§ Task details
Report back each line of the data that contains the word "Hsame".

§ Recorded data
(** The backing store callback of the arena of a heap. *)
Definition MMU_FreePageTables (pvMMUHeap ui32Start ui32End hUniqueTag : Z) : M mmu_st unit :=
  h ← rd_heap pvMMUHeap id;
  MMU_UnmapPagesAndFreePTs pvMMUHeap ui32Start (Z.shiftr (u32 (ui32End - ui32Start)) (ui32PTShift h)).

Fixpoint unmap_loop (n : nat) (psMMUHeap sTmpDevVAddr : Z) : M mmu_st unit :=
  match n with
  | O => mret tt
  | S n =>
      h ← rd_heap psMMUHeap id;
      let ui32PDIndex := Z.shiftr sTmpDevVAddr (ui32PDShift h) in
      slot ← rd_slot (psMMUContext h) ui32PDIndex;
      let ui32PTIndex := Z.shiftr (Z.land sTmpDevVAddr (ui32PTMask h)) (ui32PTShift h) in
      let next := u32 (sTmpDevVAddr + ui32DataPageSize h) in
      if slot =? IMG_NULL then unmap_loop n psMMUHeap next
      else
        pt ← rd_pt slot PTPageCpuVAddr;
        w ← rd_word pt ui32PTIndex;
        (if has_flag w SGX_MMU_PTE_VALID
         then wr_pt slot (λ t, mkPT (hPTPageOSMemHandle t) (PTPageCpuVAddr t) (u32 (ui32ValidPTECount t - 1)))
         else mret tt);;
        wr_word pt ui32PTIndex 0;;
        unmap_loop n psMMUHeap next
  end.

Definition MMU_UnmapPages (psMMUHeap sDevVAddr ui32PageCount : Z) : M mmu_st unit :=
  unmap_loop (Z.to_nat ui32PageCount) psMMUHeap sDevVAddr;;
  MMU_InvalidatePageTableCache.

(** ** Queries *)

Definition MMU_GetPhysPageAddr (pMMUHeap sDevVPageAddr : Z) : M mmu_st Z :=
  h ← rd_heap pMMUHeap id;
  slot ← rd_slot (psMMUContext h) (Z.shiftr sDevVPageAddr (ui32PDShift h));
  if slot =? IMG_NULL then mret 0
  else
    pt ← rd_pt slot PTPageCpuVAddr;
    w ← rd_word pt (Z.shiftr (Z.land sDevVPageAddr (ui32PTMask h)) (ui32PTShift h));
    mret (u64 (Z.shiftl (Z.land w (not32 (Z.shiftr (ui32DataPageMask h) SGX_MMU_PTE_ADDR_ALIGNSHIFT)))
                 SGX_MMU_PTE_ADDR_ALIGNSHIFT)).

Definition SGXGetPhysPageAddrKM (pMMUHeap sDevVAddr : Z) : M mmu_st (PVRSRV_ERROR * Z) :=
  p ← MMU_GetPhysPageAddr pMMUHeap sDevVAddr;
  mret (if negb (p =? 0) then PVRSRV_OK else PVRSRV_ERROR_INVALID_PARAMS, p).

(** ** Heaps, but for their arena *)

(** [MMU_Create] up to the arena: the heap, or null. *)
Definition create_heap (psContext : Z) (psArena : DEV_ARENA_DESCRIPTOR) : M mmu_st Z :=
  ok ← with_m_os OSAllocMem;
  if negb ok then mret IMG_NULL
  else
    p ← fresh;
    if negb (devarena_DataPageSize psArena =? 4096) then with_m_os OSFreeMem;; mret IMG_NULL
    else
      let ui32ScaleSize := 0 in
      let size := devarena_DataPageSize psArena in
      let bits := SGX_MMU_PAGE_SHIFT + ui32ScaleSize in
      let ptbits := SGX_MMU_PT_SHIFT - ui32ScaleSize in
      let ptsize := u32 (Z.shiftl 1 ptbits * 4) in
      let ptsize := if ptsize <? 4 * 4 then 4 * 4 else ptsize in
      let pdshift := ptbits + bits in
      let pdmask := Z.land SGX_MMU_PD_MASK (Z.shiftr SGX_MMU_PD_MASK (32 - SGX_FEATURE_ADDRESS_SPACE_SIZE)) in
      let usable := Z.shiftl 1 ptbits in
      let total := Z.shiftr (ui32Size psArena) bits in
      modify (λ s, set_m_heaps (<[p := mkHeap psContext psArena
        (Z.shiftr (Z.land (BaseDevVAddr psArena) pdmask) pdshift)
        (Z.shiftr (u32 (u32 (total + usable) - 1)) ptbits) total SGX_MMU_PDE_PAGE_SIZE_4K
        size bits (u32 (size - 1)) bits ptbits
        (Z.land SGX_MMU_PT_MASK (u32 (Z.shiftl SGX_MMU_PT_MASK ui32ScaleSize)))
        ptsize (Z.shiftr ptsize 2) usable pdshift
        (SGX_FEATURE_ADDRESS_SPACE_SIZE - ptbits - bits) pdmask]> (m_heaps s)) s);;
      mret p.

==

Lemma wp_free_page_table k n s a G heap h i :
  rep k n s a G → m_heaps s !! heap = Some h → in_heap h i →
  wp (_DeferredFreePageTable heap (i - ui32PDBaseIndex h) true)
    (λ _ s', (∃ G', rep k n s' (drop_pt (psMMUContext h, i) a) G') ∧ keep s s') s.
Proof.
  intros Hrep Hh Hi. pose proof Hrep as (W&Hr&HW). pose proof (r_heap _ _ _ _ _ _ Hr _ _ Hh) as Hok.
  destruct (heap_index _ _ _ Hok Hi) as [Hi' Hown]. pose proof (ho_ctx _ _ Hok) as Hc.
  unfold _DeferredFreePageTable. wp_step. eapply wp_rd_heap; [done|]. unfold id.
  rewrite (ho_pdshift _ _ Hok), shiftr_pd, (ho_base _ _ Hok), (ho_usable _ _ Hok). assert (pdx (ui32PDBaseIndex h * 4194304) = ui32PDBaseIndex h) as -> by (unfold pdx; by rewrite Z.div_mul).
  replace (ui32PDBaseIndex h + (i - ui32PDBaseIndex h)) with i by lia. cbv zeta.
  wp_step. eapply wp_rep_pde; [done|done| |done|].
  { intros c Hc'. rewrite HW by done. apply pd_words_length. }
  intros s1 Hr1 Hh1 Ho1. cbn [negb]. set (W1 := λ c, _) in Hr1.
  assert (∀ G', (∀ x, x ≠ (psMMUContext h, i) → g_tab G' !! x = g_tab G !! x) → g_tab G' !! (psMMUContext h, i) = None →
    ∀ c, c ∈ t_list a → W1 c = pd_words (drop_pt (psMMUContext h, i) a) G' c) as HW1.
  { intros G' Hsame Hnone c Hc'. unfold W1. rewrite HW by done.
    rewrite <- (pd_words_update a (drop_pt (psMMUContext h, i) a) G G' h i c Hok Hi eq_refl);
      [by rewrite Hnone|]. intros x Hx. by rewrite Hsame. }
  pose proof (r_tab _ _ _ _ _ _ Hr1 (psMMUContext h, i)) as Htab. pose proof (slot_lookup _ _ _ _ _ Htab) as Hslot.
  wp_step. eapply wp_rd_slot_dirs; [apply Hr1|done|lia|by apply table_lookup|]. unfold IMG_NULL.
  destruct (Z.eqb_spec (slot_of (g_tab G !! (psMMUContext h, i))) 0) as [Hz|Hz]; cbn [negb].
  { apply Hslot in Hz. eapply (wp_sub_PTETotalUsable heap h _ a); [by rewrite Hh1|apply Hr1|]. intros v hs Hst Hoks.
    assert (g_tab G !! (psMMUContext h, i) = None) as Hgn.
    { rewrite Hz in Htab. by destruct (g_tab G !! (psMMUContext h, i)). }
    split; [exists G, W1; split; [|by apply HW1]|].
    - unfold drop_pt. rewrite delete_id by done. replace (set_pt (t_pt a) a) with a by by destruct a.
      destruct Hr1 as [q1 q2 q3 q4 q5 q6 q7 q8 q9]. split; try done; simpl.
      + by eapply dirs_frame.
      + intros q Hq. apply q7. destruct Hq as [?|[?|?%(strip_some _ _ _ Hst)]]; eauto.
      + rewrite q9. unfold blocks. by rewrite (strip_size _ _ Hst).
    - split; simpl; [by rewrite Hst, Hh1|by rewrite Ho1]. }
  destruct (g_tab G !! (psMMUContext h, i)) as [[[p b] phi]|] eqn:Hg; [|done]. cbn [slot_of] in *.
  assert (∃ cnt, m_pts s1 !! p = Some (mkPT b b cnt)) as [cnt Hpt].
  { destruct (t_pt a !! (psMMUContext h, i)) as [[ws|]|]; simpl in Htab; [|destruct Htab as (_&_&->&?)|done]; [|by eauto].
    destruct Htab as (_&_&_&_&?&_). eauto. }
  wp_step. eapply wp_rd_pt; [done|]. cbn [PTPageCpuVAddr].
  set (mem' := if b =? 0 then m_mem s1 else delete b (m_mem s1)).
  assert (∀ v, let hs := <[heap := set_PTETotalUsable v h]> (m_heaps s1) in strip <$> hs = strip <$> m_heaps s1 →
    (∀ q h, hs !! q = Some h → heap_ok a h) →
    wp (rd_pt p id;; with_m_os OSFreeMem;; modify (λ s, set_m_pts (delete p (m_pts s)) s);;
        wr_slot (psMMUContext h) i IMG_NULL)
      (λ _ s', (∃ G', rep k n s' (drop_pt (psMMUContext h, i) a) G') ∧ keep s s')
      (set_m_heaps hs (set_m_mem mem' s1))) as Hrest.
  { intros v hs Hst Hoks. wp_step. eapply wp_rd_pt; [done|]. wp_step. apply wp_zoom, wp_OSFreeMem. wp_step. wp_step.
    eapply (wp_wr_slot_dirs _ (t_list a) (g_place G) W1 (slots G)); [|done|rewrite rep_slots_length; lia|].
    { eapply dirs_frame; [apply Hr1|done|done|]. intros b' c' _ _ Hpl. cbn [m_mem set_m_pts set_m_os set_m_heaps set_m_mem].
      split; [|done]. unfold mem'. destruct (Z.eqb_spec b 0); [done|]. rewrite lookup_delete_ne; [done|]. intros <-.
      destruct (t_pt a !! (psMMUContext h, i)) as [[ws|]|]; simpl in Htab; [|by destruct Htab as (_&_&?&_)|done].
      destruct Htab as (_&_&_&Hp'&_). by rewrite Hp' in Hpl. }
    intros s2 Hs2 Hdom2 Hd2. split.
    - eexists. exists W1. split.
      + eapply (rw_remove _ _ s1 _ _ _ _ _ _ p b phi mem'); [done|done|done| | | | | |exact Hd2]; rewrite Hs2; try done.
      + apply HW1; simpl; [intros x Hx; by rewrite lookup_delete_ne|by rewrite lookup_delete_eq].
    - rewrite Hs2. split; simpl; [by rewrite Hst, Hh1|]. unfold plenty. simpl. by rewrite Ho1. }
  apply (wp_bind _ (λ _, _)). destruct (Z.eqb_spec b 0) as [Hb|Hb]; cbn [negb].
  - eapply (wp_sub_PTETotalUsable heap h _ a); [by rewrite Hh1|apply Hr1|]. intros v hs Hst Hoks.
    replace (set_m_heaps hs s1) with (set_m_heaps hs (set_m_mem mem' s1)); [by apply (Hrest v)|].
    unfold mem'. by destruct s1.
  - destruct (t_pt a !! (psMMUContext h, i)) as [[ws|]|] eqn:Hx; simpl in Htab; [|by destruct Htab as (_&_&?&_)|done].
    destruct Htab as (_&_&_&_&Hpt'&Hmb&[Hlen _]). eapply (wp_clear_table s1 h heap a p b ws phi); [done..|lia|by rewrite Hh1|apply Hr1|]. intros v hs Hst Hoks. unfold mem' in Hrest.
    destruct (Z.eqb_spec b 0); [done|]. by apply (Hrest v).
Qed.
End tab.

* * *

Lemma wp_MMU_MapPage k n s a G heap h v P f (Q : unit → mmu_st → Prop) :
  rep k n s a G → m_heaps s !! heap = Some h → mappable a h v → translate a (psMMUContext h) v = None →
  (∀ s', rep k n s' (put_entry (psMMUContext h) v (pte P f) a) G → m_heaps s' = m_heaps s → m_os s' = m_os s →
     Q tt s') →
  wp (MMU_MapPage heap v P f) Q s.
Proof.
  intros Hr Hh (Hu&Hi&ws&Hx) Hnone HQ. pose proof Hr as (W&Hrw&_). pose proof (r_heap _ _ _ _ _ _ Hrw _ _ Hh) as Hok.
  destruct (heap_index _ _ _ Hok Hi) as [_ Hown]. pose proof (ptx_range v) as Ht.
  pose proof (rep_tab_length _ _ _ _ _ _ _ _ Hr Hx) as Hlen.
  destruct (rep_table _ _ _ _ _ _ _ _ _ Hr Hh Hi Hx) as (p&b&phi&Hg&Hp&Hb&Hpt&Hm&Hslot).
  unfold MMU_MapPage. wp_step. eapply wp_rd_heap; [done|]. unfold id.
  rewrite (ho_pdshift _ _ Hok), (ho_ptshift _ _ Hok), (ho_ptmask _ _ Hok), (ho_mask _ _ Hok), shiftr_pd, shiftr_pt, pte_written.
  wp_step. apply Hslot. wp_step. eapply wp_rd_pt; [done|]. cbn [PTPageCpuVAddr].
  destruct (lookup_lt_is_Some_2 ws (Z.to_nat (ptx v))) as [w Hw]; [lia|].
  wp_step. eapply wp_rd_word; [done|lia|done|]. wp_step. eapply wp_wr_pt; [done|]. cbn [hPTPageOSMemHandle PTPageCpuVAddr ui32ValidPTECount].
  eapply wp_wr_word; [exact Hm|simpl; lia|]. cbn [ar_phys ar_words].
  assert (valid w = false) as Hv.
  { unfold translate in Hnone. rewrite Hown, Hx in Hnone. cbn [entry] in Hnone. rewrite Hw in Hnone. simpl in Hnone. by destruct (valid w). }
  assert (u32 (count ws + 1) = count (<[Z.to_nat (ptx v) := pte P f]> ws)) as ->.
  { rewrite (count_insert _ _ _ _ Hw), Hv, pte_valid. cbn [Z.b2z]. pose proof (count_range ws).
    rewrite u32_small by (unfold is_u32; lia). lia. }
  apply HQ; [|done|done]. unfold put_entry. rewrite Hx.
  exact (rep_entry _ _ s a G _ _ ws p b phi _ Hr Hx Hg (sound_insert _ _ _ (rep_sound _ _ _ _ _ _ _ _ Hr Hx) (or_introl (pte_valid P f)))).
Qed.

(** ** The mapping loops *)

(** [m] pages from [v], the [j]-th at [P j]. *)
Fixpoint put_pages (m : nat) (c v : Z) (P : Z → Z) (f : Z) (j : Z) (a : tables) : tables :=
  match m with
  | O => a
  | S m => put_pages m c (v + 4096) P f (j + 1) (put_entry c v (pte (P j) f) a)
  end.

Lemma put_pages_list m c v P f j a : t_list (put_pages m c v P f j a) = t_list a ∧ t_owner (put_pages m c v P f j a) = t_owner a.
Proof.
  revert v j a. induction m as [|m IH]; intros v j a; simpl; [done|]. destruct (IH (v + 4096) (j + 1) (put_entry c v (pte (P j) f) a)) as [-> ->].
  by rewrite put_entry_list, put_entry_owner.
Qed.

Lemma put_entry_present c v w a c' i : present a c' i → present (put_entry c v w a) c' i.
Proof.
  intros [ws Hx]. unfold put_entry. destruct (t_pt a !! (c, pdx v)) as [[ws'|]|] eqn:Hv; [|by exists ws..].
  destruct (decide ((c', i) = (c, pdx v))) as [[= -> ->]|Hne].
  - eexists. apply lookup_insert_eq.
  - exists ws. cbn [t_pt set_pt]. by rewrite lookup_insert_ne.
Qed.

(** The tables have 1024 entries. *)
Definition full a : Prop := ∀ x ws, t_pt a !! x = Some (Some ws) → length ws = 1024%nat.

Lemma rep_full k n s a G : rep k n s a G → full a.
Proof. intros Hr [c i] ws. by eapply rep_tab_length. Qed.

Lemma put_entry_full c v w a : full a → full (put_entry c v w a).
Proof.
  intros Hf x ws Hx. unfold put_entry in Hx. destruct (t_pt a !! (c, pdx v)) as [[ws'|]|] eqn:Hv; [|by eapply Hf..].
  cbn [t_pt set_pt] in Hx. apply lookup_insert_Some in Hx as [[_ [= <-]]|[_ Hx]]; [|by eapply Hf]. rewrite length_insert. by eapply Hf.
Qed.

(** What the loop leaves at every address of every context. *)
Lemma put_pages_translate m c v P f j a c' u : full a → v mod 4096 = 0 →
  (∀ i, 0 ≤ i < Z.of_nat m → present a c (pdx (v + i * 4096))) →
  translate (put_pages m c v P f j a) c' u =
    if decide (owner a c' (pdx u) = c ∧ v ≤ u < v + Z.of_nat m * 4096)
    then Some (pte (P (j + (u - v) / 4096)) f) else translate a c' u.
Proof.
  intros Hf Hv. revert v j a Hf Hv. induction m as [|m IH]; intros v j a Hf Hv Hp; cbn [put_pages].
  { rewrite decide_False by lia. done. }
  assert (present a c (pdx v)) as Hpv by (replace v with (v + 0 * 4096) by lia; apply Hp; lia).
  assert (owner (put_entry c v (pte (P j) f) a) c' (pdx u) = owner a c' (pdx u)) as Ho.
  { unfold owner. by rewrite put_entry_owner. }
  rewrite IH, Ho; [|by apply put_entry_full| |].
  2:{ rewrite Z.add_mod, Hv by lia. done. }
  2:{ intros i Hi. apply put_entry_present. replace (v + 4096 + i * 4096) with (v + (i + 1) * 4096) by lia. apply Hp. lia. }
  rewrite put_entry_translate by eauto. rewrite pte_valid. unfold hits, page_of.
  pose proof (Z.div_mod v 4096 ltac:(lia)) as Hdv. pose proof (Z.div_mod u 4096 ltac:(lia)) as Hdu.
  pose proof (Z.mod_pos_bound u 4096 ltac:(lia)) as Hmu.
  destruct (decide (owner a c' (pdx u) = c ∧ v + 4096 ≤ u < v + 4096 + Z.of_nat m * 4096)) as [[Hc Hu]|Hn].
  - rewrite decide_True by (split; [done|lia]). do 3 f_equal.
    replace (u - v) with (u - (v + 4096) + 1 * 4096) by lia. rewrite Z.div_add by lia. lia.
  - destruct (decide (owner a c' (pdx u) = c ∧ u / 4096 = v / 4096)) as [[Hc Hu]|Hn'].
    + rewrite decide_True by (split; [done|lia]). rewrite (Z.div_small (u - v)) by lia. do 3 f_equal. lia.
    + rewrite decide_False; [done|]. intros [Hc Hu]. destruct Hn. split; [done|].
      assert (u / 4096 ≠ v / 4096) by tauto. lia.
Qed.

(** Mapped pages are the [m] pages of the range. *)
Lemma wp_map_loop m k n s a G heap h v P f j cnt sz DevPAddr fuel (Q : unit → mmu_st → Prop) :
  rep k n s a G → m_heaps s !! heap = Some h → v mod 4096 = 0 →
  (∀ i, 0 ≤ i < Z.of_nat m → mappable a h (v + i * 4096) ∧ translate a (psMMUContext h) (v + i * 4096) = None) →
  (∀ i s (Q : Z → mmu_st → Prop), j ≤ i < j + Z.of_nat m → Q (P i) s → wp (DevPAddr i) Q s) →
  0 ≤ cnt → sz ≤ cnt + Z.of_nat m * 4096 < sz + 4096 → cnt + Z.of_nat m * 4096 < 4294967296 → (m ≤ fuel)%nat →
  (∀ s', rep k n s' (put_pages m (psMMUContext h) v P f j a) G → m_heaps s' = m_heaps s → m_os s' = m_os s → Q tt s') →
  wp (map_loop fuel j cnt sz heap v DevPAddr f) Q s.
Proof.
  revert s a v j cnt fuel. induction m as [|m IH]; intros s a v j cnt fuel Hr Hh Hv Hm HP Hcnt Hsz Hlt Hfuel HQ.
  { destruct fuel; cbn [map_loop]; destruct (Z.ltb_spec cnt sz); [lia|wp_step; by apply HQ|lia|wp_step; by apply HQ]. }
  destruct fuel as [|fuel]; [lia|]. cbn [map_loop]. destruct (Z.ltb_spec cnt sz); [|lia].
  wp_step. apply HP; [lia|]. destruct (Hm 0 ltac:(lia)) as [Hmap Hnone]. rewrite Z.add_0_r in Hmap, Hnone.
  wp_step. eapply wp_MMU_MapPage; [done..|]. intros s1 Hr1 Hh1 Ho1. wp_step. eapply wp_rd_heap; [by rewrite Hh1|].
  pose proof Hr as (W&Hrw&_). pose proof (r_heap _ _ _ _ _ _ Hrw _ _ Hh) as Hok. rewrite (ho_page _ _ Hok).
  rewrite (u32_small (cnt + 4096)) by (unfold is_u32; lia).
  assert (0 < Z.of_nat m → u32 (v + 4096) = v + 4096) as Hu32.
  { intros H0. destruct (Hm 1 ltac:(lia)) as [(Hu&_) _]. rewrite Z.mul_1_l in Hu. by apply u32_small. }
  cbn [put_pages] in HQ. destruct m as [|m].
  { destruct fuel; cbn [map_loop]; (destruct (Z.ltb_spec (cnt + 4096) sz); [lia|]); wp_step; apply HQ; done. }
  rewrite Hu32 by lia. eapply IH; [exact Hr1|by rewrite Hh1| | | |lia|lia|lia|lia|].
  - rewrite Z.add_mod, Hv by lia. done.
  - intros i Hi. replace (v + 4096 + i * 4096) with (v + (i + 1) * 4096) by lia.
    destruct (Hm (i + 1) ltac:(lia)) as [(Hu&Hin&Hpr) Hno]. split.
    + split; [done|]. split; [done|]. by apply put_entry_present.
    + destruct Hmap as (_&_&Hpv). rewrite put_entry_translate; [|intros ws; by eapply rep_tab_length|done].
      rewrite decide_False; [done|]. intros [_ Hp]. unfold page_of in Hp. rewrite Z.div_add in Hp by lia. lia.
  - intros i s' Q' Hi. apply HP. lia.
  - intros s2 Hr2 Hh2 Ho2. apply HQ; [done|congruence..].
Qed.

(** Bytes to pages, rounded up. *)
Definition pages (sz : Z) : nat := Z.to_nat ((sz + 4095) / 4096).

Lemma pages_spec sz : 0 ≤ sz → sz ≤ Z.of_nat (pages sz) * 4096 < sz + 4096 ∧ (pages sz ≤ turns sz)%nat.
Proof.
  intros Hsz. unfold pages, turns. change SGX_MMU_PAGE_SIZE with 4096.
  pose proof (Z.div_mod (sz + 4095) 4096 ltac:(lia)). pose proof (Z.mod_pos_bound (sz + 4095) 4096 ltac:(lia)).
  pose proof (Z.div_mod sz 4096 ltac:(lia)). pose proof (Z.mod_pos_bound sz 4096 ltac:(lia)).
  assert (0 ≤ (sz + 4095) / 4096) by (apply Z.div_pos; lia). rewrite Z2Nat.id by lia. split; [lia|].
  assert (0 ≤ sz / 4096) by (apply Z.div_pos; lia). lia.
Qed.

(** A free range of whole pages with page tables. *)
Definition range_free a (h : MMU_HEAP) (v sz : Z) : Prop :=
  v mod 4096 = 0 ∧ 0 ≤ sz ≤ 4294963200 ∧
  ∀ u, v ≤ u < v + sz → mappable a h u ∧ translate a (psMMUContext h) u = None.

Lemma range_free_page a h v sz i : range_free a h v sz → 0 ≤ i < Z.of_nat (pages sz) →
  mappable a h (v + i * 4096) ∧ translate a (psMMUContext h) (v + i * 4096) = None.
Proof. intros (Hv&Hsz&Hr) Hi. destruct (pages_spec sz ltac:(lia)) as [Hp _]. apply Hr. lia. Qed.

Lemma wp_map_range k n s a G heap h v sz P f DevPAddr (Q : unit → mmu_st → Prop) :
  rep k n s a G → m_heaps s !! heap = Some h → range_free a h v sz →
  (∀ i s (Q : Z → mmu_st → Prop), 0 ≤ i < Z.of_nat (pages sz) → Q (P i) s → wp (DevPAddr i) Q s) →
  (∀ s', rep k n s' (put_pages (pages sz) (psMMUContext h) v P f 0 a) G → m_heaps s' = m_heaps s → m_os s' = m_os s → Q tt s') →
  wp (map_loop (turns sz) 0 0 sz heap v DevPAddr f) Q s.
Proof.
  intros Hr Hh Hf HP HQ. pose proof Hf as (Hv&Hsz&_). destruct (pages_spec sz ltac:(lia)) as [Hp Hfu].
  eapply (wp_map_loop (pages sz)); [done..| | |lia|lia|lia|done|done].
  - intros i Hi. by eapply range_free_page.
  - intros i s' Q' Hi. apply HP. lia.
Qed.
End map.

§ Exercise output
  { intros G' Hsame Hnone c Hc'. unfold W1. rewrite HW by done.
      [by rewrite Hnone|]. intros x Hx. by rewrite Hsame. }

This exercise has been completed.